Task goal: Pick every line out of the entries below that holds the string "Hinv", and report them.

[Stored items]
════════════════════
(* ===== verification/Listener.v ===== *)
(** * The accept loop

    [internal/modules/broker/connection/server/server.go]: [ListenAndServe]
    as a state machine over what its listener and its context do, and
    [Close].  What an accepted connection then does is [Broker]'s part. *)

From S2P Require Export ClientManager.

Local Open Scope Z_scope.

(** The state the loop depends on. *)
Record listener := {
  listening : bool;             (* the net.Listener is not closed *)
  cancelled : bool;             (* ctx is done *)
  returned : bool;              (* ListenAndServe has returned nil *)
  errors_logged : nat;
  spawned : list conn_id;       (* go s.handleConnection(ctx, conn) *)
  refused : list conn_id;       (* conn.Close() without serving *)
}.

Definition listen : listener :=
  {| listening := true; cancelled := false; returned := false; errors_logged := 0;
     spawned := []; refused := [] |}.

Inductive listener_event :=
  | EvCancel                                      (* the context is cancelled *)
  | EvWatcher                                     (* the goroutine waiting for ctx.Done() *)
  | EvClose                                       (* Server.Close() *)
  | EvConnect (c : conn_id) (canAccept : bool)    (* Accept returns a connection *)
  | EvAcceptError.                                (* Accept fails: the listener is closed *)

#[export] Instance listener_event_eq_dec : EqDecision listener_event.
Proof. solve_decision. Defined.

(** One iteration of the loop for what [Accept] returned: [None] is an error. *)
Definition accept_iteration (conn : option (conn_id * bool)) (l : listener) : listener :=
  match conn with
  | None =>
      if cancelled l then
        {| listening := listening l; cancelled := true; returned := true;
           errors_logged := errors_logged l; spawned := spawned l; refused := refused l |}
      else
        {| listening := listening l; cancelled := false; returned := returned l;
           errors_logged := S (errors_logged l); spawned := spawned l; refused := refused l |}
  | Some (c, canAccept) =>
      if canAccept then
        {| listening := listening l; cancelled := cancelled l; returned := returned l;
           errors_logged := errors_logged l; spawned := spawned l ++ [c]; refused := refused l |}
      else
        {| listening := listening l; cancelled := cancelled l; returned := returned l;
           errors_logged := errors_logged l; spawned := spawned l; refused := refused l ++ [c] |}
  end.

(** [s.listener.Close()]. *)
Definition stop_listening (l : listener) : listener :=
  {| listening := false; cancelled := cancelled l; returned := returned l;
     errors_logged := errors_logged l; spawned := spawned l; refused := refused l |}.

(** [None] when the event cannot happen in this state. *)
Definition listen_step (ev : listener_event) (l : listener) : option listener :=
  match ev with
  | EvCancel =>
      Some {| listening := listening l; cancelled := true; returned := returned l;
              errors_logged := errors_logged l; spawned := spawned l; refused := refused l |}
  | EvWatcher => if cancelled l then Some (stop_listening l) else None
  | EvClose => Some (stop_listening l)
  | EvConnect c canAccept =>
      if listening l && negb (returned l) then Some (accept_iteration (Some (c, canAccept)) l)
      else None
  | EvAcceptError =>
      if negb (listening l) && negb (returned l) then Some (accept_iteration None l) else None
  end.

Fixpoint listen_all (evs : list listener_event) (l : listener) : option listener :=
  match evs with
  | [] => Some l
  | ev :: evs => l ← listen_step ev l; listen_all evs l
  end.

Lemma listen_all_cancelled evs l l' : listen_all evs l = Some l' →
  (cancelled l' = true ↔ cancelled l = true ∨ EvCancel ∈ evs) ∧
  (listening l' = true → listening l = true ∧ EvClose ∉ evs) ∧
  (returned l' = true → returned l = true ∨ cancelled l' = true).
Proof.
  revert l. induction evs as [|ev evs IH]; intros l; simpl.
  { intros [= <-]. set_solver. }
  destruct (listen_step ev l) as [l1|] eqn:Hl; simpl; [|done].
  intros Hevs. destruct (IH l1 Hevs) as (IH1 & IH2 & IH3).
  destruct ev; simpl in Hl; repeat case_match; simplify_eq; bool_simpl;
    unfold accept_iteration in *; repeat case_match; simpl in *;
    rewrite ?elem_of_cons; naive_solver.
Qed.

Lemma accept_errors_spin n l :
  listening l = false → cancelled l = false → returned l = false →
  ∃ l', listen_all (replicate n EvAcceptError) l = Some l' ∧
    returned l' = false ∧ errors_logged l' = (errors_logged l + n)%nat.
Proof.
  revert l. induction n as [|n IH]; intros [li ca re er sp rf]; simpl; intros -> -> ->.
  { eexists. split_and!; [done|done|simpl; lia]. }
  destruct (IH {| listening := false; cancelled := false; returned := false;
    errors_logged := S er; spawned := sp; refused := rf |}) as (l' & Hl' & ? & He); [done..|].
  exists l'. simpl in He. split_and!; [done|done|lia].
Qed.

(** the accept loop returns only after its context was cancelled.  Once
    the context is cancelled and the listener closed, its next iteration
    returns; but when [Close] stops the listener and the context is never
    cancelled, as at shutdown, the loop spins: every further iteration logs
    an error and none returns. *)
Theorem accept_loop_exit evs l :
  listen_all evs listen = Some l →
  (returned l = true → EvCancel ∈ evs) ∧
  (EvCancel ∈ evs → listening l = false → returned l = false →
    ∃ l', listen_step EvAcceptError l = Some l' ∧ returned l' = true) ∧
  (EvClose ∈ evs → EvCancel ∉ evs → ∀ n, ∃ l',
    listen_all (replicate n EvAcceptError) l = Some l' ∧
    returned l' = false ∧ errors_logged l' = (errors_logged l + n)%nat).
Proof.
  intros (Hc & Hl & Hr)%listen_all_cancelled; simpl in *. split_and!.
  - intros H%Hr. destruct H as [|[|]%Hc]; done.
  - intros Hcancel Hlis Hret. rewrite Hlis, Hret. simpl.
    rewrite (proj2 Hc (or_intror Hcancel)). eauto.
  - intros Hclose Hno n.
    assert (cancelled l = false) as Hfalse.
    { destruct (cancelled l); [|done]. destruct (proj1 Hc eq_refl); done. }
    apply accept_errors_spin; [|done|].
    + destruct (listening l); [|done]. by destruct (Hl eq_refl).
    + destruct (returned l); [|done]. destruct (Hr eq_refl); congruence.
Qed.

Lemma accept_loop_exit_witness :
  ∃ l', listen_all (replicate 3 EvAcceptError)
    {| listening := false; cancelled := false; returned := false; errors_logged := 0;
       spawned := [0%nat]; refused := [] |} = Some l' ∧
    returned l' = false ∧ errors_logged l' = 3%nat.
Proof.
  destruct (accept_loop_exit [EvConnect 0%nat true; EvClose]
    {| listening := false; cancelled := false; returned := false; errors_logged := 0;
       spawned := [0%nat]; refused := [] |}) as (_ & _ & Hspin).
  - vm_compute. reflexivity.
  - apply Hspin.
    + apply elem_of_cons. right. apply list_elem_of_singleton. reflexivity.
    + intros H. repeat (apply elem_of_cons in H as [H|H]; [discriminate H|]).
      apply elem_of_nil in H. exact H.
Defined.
════════════════════
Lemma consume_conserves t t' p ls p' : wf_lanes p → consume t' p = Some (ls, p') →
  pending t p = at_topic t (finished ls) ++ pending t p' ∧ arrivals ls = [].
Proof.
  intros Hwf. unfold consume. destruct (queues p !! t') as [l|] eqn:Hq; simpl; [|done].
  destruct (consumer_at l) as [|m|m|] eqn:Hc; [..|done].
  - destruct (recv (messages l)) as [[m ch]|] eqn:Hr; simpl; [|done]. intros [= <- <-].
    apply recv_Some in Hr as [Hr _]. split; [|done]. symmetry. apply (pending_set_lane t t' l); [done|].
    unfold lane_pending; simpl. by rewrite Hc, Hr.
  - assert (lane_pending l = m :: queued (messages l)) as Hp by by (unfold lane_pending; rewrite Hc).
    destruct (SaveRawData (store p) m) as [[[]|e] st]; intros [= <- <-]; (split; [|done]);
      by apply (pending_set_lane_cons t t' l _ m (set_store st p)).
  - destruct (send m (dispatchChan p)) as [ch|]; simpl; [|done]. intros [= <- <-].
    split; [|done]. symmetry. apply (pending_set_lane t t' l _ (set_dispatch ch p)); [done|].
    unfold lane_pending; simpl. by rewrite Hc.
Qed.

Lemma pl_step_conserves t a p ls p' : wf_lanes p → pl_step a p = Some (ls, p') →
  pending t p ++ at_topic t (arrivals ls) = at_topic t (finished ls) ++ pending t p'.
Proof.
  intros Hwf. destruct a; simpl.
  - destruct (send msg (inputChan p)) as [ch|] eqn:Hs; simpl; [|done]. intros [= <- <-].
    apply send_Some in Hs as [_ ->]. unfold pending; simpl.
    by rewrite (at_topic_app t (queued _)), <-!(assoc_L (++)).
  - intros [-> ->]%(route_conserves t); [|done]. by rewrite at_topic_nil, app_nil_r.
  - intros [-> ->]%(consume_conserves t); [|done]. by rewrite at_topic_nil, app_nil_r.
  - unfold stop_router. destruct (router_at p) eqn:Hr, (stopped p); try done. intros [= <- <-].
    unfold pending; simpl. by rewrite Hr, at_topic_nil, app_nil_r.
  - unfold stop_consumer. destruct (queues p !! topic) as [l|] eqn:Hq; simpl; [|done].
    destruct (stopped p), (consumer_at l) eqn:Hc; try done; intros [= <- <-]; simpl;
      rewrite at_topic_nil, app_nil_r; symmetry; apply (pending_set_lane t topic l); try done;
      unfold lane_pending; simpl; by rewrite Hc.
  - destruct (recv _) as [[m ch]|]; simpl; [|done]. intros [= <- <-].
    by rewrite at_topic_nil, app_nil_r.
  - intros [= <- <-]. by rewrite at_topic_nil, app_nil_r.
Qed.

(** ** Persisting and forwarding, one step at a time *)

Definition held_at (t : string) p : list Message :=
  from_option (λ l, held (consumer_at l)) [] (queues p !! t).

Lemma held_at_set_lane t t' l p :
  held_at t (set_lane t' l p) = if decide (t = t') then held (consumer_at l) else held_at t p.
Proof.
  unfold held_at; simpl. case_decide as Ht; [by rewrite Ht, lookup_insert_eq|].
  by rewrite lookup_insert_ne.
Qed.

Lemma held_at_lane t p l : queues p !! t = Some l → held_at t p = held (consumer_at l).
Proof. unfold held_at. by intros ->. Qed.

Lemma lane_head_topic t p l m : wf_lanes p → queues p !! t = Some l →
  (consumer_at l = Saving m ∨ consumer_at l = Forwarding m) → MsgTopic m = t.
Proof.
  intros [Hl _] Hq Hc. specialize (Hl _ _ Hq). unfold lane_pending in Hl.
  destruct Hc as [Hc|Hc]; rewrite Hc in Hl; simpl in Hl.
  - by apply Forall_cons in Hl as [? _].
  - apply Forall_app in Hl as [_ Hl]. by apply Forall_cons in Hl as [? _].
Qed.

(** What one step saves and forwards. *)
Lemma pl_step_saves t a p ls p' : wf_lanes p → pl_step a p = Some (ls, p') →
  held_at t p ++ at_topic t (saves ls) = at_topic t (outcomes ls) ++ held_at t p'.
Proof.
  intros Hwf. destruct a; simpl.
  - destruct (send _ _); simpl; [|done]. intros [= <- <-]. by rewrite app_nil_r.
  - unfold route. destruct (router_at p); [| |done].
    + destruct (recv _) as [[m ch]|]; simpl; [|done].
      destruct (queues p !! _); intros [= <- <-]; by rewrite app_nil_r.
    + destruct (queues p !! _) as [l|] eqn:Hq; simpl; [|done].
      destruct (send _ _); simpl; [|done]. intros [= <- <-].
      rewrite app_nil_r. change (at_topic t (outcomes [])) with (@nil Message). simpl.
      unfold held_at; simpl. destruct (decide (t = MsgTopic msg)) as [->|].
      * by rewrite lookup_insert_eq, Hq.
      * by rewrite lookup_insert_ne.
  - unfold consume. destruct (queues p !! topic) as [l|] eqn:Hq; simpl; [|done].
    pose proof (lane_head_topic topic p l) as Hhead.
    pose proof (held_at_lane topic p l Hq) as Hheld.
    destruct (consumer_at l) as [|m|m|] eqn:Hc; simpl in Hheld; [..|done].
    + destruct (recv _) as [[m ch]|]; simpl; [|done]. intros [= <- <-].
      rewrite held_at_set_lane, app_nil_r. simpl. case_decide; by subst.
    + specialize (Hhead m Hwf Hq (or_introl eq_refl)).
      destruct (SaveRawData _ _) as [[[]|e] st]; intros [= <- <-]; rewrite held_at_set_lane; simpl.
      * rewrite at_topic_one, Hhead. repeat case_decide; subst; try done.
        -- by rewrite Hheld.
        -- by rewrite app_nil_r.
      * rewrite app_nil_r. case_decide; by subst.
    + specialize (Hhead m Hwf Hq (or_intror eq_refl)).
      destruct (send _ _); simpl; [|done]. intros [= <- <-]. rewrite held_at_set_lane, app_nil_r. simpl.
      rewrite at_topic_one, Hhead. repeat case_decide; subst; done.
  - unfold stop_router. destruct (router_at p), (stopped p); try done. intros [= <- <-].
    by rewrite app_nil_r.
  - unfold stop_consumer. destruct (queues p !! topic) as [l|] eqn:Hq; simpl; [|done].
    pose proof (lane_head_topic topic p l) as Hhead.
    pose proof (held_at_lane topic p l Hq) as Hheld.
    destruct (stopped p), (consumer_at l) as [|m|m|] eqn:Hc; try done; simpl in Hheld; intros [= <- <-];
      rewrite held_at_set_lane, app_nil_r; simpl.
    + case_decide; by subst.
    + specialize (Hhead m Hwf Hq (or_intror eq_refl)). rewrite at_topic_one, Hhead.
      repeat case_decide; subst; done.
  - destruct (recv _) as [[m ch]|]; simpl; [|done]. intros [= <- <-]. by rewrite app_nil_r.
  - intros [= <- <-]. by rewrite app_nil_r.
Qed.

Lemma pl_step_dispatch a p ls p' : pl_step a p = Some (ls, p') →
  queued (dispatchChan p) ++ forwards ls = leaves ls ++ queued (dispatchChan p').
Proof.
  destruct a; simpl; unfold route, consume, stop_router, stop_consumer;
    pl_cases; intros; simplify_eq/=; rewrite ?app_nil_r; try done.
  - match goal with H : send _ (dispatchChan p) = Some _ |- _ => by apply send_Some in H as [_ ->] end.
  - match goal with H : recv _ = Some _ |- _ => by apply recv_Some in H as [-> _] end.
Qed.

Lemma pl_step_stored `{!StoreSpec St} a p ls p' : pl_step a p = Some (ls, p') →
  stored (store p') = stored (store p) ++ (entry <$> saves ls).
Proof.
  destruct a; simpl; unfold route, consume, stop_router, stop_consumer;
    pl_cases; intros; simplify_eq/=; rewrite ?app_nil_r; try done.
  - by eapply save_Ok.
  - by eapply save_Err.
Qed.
════════════════════
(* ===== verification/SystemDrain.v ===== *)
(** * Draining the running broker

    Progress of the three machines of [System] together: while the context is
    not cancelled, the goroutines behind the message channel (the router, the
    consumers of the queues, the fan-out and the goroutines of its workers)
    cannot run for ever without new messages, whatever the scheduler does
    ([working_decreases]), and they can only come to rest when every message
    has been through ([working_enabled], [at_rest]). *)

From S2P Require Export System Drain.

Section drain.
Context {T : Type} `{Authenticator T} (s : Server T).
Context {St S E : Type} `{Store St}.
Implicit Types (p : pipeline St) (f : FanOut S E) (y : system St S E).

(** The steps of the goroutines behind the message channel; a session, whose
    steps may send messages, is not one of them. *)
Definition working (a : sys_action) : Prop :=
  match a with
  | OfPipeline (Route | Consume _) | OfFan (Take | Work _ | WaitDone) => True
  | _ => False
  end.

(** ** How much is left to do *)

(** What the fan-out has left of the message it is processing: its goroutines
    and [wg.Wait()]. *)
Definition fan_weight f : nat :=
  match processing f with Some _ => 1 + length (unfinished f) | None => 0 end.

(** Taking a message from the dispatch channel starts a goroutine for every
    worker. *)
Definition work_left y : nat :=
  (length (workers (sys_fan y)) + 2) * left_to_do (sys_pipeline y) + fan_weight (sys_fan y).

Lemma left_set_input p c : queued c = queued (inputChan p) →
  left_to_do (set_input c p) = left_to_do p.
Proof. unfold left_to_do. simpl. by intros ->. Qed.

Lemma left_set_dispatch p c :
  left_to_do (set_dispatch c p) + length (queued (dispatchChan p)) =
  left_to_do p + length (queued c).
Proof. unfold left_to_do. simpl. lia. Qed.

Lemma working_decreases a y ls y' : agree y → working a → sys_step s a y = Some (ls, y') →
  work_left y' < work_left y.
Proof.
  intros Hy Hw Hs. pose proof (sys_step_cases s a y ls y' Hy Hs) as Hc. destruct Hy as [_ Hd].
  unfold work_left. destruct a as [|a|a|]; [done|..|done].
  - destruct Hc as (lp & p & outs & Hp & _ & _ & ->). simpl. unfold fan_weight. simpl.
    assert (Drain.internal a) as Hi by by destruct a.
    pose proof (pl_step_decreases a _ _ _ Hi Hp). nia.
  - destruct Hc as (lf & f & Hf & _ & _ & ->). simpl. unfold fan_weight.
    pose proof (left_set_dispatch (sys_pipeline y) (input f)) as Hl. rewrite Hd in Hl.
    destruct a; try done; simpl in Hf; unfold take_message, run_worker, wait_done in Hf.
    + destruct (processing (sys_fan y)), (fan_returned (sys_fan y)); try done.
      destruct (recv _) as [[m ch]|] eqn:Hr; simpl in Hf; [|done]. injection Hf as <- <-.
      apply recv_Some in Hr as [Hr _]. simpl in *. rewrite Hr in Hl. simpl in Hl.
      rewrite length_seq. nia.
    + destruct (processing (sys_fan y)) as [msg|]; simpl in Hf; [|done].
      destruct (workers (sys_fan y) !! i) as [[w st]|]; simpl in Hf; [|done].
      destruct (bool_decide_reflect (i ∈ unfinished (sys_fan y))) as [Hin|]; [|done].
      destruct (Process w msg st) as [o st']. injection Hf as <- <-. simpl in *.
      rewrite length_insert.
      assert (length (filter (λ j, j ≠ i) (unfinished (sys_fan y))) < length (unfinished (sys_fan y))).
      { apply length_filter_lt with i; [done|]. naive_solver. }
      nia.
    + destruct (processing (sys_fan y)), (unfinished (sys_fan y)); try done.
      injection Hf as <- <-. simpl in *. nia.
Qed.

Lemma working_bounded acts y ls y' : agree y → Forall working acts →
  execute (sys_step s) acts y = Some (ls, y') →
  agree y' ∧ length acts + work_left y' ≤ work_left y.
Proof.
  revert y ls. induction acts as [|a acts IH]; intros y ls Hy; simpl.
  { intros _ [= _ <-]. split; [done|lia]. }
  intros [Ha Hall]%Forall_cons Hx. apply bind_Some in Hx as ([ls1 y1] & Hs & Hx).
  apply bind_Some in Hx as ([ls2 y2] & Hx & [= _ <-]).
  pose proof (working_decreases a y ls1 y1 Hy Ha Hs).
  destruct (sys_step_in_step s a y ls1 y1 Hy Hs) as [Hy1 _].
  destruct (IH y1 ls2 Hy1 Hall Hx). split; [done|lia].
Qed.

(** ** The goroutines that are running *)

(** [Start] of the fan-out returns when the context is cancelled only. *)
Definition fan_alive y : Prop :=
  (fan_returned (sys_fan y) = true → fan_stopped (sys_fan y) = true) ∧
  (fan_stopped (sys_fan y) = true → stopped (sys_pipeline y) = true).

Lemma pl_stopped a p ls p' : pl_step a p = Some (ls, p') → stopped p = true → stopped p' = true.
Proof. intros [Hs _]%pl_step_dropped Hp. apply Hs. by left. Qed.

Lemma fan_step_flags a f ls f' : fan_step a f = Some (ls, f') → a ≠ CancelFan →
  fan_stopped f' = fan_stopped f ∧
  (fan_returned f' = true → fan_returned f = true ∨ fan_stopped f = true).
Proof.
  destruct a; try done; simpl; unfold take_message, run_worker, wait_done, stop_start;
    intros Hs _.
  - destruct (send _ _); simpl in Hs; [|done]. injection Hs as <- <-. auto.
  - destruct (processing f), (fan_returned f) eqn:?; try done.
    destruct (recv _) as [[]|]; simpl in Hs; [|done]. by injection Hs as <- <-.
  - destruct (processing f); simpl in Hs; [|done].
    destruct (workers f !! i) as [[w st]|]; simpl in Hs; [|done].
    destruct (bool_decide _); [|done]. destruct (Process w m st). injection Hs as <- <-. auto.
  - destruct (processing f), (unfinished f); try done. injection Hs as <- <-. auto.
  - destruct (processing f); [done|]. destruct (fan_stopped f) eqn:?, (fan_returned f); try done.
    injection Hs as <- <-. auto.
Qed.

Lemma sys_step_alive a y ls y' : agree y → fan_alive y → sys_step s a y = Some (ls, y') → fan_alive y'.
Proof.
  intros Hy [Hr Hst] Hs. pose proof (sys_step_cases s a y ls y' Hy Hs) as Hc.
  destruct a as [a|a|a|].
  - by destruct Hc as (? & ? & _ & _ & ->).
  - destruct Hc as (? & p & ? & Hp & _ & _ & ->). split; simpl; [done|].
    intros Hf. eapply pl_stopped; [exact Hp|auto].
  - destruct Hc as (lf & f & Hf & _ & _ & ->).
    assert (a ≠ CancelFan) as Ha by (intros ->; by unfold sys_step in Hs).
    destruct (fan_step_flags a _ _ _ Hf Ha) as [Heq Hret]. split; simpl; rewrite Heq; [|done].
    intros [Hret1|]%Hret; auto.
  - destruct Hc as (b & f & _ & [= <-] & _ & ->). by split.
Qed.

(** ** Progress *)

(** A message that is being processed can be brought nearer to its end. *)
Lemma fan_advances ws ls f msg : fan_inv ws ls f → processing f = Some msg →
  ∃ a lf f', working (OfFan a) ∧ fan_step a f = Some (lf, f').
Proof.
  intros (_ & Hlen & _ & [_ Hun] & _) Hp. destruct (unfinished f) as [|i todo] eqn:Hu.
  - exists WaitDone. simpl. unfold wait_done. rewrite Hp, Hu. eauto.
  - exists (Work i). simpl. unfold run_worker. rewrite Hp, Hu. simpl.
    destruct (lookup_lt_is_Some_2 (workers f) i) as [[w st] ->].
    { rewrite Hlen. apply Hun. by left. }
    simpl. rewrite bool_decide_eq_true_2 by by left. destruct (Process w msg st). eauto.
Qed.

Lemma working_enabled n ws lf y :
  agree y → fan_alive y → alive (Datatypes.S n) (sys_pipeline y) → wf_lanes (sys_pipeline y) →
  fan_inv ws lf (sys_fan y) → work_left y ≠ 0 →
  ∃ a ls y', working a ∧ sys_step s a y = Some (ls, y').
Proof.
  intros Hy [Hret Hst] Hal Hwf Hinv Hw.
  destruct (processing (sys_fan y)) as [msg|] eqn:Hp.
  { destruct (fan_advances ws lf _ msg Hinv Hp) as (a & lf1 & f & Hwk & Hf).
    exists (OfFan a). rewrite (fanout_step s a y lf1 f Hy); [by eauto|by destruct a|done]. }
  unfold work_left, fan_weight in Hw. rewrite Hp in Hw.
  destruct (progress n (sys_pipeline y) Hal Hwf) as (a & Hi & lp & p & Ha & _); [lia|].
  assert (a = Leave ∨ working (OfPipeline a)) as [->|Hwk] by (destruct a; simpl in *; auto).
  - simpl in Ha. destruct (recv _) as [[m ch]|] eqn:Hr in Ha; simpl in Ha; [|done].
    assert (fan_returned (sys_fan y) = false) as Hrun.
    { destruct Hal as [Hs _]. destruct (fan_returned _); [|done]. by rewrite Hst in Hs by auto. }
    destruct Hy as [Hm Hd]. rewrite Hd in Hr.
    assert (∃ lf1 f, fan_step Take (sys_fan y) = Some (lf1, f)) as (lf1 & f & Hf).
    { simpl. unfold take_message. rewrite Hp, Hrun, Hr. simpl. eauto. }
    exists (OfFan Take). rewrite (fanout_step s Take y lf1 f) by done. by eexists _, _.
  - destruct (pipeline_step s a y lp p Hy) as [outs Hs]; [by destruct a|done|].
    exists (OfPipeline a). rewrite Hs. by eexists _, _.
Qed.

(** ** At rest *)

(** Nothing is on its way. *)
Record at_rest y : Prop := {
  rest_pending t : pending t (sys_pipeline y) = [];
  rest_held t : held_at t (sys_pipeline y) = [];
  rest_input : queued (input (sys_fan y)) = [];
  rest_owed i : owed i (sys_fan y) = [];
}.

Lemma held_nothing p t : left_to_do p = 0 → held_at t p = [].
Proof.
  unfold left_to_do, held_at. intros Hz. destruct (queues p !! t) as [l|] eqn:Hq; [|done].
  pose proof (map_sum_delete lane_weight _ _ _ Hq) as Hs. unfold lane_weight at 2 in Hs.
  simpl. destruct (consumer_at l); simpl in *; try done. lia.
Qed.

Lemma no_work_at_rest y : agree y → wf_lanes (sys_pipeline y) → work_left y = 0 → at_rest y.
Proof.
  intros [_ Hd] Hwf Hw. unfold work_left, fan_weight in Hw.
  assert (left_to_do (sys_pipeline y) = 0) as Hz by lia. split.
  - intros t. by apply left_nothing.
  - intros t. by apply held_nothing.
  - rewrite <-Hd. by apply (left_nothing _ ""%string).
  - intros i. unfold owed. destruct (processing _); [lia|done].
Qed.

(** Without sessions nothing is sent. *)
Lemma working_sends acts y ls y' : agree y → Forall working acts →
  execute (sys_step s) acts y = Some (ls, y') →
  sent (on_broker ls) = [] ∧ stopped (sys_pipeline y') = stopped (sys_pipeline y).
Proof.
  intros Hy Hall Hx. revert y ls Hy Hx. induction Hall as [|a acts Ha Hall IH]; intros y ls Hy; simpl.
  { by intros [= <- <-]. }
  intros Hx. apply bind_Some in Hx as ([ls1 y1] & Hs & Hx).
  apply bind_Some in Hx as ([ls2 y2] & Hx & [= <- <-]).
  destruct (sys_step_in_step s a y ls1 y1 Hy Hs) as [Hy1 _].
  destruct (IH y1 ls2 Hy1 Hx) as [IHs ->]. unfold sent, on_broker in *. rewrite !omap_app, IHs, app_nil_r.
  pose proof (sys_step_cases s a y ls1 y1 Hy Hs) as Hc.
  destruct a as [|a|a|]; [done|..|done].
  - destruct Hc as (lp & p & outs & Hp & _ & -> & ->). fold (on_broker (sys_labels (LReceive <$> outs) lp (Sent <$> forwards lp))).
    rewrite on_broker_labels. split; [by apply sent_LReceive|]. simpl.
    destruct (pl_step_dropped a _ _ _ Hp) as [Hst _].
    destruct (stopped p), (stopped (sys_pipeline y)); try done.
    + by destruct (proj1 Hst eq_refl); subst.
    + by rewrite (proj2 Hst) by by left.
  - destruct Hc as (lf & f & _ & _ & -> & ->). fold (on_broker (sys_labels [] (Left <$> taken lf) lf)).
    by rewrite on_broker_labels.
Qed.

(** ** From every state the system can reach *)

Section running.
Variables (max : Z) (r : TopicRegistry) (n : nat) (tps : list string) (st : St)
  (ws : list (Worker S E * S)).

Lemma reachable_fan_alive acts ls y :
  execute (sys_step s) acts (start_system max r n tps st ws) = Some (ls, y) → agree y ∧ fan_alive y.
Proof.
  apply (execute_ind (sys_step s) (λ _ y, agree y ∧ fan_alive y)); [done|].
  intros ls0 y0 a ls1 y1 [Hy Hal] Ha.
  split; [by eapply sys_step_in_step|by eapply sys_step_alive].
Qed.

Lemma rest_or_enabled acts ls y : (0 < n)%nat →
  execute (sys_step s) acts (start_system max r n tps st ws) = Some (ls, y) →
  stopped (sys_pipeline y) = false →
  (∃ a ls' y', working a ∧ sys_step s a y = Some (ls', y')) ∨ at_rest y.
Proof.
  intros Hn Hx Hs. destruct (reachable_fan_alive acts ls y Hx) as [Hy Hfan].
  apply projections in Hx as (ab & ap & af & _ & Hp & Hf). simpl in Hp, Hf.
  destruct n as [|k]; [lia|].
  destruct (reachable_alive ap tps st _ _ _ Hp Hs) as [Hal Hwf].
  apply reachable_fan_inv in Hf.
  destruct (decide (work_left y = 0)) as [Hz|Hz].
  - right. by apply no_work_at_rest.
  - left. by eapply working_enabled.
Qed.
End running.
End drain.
════════════════════
Task result:
  intros Hy [Hret Hst] Hal Hwf Hinv Hw.
  { destruct (fan_advances ws lf _ msg Hinv Hp) as (a & lf1 & f & Hwk & Hf).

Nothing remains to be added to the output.